One of her fist assignments after landing the NBC News in August 2013 was to boost the ratings for Meet the Press and boost the profile of its host, Gregory. She wanted him to exhibit more of his personality following a focus-group study that found viewers felt they really didn't know him. Producers wanted him to talk more about himself on the air — "to talk, for example, about being an observant Jew," writes Sherman — to no avail. So Turness began thinking of other ideas, like booking stars active in the politics, such as Angelina Jolie; taping in front of a live studio audience; and incorporating music into the program. One example: bringing in a reggae band to play The Specials song "Free Nelson Mandela" at the end of a segment about the former South African leader. Gregory's response? He "found her ­suggestions outlandish," Sherman writes.

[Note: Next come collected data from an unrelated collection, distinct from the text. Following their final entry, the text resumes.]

(** * Dagster: dependency-structure snapshots and SQL schedule storage

    A shallow embedding of

    - [dagster/core/snap/dep_snapshot.py]: the dependency structure
      snapshot records, their builder and the name-keyed index;
    - [dagster/core/storage/schedules/sql_schedule_storage.py]: the
      SQL-backed schedule storage.

    Python exceptions are values of [exn]; a call that may raise returns
    a [result].  Dictionaries queried by key are [gmap]s, dictionaries
    iterated with [.items()] are association lists in iteration order,
    and the two SQL tables are lists of rows. *)

From stdpp Require Import base option list strings gmap.
From Stdlib Require Import Ascii ZArith.

Open Scope Z_scope.
Open Scope string_scope.
Open Scope list_scope.

(** ** Exceptions and results *)

(** The exception classes the embedded code can raise.  [KeyError],
    [IndexError] and [UnboundLocalError] are Python's own;
    [IntegrityError] is [sqlalchemy.exc.IntegrityError]; [CheckError] is
    what [dagster.check] raises; [DagsterInvariantViolationError] comes
    from [dagster.core.errors]. *)
Inductive exn_class : Set :=
  | KeyError
  | IndexError
  | UnboundLocalError
  | IntegrityError
  | CheckError
  | DagsterInvariantViolationError.

#[global] Instance exn_class_eq_dec : EqDecision exn_class.
Proof. solve_decision. Defined.

(** An exception instance: its class, its message, and the class of the
    exception it was raised from ([__cause__], set by [six.raise_from]). *)
Record exn : Set := mk_exn {
  exn_type : exn_class;
  exn_msg : string;
  exn_cause : option exn_class
}.

Inductive result (A : Type) : Type :=
  | Ok (a : A)
  | Raise (e : exn).

Arguments Ok {A} a.
Arguments Raise {A} e.

Definition result_bind {A B : Type} (r : result A) (k : A -> result B) : result B :=
  match r with
  | Ok a => k a
  | Raise e => Raise e
  end.

Notation "x <-! r ; k" := (result_bind r (fun x => k))
  (at level 100, r at next level, right associativity).

Definition is_ok {A : Type} (r : result A) : bool :=
  match r with Ok _ => true | Raise _ => false end.

(** The class of the exception a call raised, if it raised. *)
Definition raised_class {A : Type} (r : result A) : option exn_class :=
  match r with Ok _ => None | Raise e => Some (exn_type e) end.

(** ** [dagster.check] *)

(** Modelled from the spec: the module [dagster.check] is not part of the
    sources at hand.  The spec calls the failure of [check.failed] and of
    [check.invariant] an invariant-violation error; both are raised as
    [CheckError].  [check.failed] carries the description it is given,
    [check.invariant] is called without one.  The parameter checks
    ([check.str_param], [check.inst_param], [check.list_param],
    [check.dict_param], [check.opt_inst_param]) test the dynamic type of
    an argument; here the types of the embedding enforce them. *)
Definition check_failed {A : Type} (desc : string) : result A :=
  Raise (mk_exn CheckError desc None).

Definition check_invariant (condition : bool) : result unit :=
  if condition then Ok tt else Raise (mk_exn CheckError "" None).

(** ** The snapshot records ([dep_snapshot.py]) *)

Module Snap.

(** [OutputHandleSnap(solid_name, output_name)] *)
Record OutputHandleSnap : Set := mkOutputHandleSnap {
  oh_solid_name : string;
  output_name : string
}.

(** [InputDependencySnap(input_name, prev_output_snaps)] *)
Record InputDependencySnap : Set := mkInputDependencySnap {
  input_name : string;
  prev_output_snaps : list OutputHandleSnap
}.

(** [SolidInvocationSnap(solid_name, solid_def_name, tags, input_dep_snaps)] *)
Record SolidInvocationSnap : Type := mkSolidInvocationSnap {
  solid_name : string;
  solid_def_name : string;
  tags : gmap string string;
  input_dep_snaps : list InputDependencySnap
}.

(** [DependencyStructureSnapshot(solid_invocation_snaps)] *)
Record DependencyStructureSnapshot : Type := mkDependencyStructureSnapshot {
  solid_invocation_snaps : list SolidInvocationSnap
}.

(** *** The live graph *)

(** Modelled from the spec: the classes of [dagster.core.definitions]
    ([Solid], [SolidInputHandle], [SolidOutputHandle],
    [DependencyStructure], [IContainSolids]) are not part of the sources
    at hand.  Only the attributes the builder reads are kept, plus a
    [description] on each definition to stand for everything the builder
    does not read.  The dictionary returned by
    [input_to_upstream_outputs_for_solid] is consumed through [.items()]
    only, so it is the list of its items in iteration order. *)
Record SolidDefinition : Set := mkSolidDefinition {
  def_name : string;
  def_description : option string
}.

Record InputDefinition : Set := mkInputDefinition {
  input_def_name : string;
  input_def_description : option string
}.

Record OutputDefinition : Set := mkOutputDefinition {
  output_def_name : string;
  output_def_description : option string
}.

Record Solid : Type := mkSolid {
  name : string;
  definition : SolidDefinition;
  solid_tags : gmap string string
}.

Record SolidInputHandle : Type := mkSolidInputHandle {
  ih_solid : Solid;
  input_def : InputDefinition
}.

Record SolidOutputHandle : Type := mkSolidOutputHandle {
  oh_solid : Solid;
  output_def : OutputDefinition
}.

Record DependencyStructure : Type := mkDependencyStructure {
  input_to_upstream_outputs_for_solid :
    string -> list (SolidInputHandle * list SolidOutputHandle)
}.

Record IContainSolids : Type := mkIContainSolids {
  solids : list Solid;
  dependency_structure : DependencyStructure
}.

(** *** The builder *)

Definition _upstream_outputs (icontains_solids : IContainSolids) (solid : Solid)
  : list (SolidInputHandle * list SolidOutputHandle) :=
  input_to_upstream_outputs_for_solid
    (dependency_structure icontains_solids) (name solid).

(** The three nested comprehensions of the builder, innermost first. *)
Definition output_handle_snap (oh : SolidOutputHandle) : OutputHandleSnap :=
  mkOutputHandleSnap (name (oh_solid oh)) (output_def_name (output_def oh)).

Definition input_dependency_snap
  (item : SolidInputHandle * list SolidOutputHandle) : InputDependencySnap :=
  let '(input_handle, output_handles) := item in
  mkInputDependencySnap
    (input_def_name (input_def input_handle))
    (map output_handle_snap output_handles).

Definition solid_invocation_snap (icontains_solids : IContainSolids)
  (solid : Solid) : SolidInvocationSnap :=
  mkSolidInvocationSnap
    (name solid)
    (def_name (definition solid))
    (solid_tags solid)
    (map input_dependency_snap (_upstream_outputs icontains_solids solid)).

Definition build_dep_structure_snapshot_from_icontains_solids
  (icontains_solids : IContainSolids) : DependencyStructureSnapshot :=
  mkDependencyStructureSnapshot
    (map (solid_invocation_snap icontains_solids) (solids icontains_solids)).

(** *** The index *)

Record DependencyStructureSnapshotIndex : Type := mkIndex {
  _invocations_dict : gmap string SolidInvocationSnap
}.

(** The dict comprehension [{si.solid_name: si for si in ...}] stores
    the items one after the other; a key met again is overwritten. *)
Definition dict_of_invocations (l : list SolidInvocationSnap)
  : gmap string SolidInvocationSnap :=
  foldl (fun d si => <[solid_name si := si]> d) ∅ l.

(** [DependencyStructureSnapshotIndex.__init__] *)
Definition DependencyStructureSnapshotIndex_init
  (dep_structure_snapshot : DependencyStructureSnapshot)
  : result DependencyStructureSnapshotIndex :=
  Ok (mkIndex (dict_of_invocations (solid_invocation_snaps dep_structure_snapshot))).

Definition get_invocation (self : DependencyStructureSnapshotIndex)
  (solid_name : string) : result SolidInvocationSnap :=
  match _invocations_dict self !! solid_name with
  | Some si => Ok si
  | None => Raise (mk_exn KeyError solid_name None)
  end.

(** The [for] loop of [get_upstream_outputs]: the first dependency whose
    name matches ends the scan; [None] when the loop runs to its end. *)
Fixpoint scan_input_deps (input_name0 : string)
  (deps : list InputDependencySnap) : option (list OutputHandleSnap) :=
  match deps with
  | [] => None
  | input_dep :: rest =>
      if decide (input_name input_dep = input_name0)
      then Some (prev_output_snaps input_dep)
      else scan_input_deps input_name0 rest
  end.

Definition get_upstream_outputs (self : DependencyStructureSnapshotIndex)
  (solid_name input_name0 : string) : result (list OutputHandleSnap) :=
  invocation <-! get_invocation self solid_name;
  match scan_input_deps input_name0 (input_dep_snaps invocation) with
  | Some outputs => Ok outputs
  | None =>
      check_failed
        ("Input " ++ input_name0 ++ " not found for solid " ++ solid_name)
  end.

(** [outputs[0]] *)
Definition item0 {A : Type} (l : list A) : result A :=
  match l with
  | x :: _ => Ok x
  | [] => Raise (mk_exn IndexError "list index out of range" None)
  end.

Definition get_upstream_output (self : DependencyStructureSnapshotIndex)
  (solid_name input_name0 : string) : result OutputHandleSnap :=
  outputs <-! get_upstream_outputs self solid_name input_name0;
  _ <-! check_invariant (bool_decide (length outputs = 1%nat));
  item0 outputs.

End Snap.

(** ** The schedule storage ([sql_schedule_storage.py]) *)

Module Storage.

(** *** Scheduler values *)

(** Modelled from the spec: [RepositoryDefinition], [Schedule],
    [ScheduleTick] and [ScheduleTickData] live in
    [dagster.core.definitions] and [dagster.core.scheduler], which are
    not part of the sources at hand.  A Schedule has a name and a status
    in RUNNING, STOPPED; a tick's data has a schedule name, a status in
    STARTED, SKIPPED, SUCCESS, FAILURE and a timestamp; a [ScheduleTick]
    pairs a storage-assigned id with tick data and answers [status] with
    the status of its data.  One more field on each record stands for
    whatever else the encoded body carries. *)
Record RepositoryDefinition : Set := mkRepositoryDefinition {
  repo_name : string
}.

Inductive ScheduleStatus : Set := RUNNING | STOPPED.

Definition ScheduleStatus_value (s : ScheduleStatus) : string :=
  match s with RUNNING => "RUNNING" | STOPPED => "STOPPED" end.

Inductive ScheduleTickStatus : Set := STARTED | SKIPPED | SUCCESS | FAILURE.

Definition ScheduleTickStatus_value (s : ScheduleTickStatus) : string :=
  match s with
  | STARTED => "STARTED"
  | SKIPPED => "SKIPPED"
  | SUCCESS => "SUCCESS"
  | FAILURE => "FAILURE"
  end.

6. Fili-Krushel accused Chuck Todd's agent of orchestrating bad press about Gregory

Sherman notes that both Morning Joe host Joe Scarborough and Washington correspondent Chuck Todd both were clamoring for Gregory's job. One of Sherman's sources said that Fili-Krushel was so convinced that Todd's camp was behind a run of bad press that she called Todd's agent, Jay Sures at UTA, and "told him to cut it out; Sures denied he was behind the bad press." Todd ultimately got the job.

7. Lauer believes that content, not talent, was to blame for Today's ratings drop

Last fall, in meeting with producers, "he called GMA's mix of celebrity scandal, grisly crime stories and viral videos 'tabloid garbage.' Today, he insisted, needed a mix of hard news and uplifting stories, segments Lauer called 'relatable,'" Sherman writes. He also was still smarting over the backlash caused by Ann Curry's ouster and demanded that producers not make any further changes in the on-air talent.

8. Jamie Horowitz tried to "stoke[e] unrest" among the Today team

During his brief time as Today's senior vp and general manager, Horowitz "set the staff on edge," Sherman writes. "According to one senior Today staffer, he would play a game of Survivor with producers. 'If you’re on an island and you could keep three senior producers, whom would you keep?' " He also reportedly told Tamron Hall and Natalie Morales that each was "trashing" the other behind their backs.

March 9, 7:10 a.m. This story has been updated with more information about the Edward R. Murrow desk Brian Williams acquired.